EXERCISE PROMPT
Of the lines listed below, return exactly those that run from the line containing "Library calls (pandas, biom, h5py, os, shutil)" through the line containing "their documented behaviour;", both included.

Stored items
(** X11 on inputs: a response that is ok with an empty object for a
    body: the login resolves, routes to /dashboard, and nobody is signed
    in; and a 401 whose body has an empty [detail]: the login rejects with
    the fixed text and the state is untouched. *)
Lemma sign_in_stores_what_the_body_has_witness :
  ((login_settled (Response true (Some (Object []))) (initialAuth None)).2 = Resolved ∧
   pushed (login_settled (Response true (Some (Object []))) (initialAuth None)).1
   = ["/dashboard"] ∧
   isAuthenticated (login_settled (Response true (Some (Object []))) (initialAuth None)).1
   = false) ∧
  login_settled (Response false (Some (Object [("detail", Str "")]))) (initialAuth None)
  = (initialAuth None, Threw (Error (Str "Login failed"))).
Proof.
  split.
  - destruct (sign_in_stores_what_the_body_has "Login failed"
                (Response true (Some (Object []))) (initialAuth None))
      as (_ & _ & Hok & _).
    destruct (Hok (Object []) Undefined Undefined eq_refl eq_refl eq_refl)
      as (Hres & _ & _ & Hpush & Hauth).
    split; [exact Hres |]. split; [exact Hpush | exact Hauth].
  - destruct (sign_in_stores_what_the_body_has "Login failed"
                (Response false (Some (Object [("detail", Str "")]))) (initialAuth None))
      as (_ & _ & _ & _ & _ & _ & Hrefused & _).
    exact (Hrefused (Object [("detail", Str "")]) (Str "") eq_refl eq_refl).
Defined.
--
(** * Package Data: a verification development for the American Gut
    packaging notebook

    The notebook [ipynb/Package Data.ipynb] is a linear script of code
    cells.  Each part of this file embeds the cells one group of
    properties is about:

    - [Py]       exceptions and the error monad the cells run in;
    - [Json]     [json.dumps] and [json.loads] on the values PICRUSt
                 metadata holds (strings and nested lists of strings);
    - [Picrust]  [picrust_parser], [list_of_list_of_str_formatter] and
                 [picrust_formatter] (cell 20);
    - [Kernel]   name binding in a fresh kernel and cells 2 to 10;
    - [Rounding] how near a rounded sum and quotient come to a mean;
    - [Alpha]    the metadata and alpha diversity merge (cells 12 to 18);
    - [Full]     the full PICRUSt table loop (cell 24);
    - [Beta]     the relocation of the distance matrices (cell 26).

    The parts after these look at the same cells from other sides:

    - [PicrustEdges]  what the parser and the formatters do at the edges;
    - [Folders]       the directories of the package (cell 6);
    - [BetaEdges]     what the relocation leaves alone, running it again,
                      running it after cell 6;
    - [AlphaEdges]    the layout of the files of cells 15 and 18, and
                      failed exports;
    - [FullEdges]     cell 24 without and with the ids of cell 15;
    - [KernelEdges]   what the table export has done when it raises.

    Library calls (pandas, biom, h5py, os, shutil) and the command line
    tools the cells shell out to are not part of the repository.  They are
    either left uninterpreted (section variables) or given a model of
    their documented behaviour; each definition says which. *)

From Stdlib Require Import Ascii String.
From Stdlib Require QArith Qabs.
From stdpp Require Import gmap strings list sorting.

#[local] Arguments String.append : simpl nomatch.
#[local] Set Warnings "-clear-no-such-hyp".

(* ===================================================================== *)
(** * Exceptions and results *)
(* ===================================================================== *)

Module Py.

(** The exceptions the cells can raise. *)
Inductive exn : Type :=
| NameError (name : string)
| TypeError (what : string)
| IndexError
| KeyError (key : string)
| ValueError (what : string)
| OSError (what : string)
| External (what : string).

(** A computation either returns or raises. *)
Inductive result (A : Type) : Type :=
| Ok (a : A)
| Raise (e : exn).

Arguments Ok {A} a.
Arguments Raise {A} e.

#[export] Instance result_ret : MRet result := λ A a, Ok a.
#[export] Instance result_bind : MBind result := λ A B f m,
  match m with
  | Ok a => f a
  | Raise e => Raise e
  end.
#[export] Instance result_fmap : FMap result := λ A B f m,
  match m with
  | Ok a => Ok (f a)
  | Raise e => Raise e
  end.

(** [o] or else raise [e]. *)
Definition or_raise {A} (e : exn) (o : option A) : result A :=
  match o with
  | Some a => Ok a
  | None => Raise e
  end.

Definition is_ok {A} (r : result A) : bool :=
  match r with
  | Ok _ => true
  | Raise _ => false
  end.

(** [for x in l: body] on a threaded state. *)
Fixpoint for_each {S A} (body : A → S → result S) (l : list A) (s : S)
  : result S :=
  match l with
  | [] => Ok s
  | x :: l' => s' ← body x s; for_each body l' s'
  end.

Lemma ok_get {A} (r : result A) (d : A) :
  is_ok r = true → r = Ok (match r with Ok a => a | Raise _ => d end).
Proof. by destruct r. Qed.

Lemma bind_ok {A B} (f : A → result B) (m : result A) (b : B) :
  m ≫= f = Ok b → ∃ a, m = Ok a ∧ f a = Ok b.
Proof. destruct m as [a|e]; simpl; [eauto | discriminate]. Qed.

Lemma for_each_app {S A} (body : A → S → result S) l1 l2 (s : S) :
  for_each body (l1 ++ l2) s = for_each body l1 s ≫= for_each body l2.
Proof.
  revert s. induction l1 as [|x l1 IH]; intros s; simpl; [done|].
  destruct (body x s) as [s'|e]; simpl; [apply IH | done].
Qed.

RESULT OF THIS TASK
    Library calls (pandas, biom, h5py, os, shutil) and the command line
    tools the cells shell out to are not part of the repository.  They are
    either left uninterpreted (section variables) or given a model of
    their documented behaviour; each definition says which. *)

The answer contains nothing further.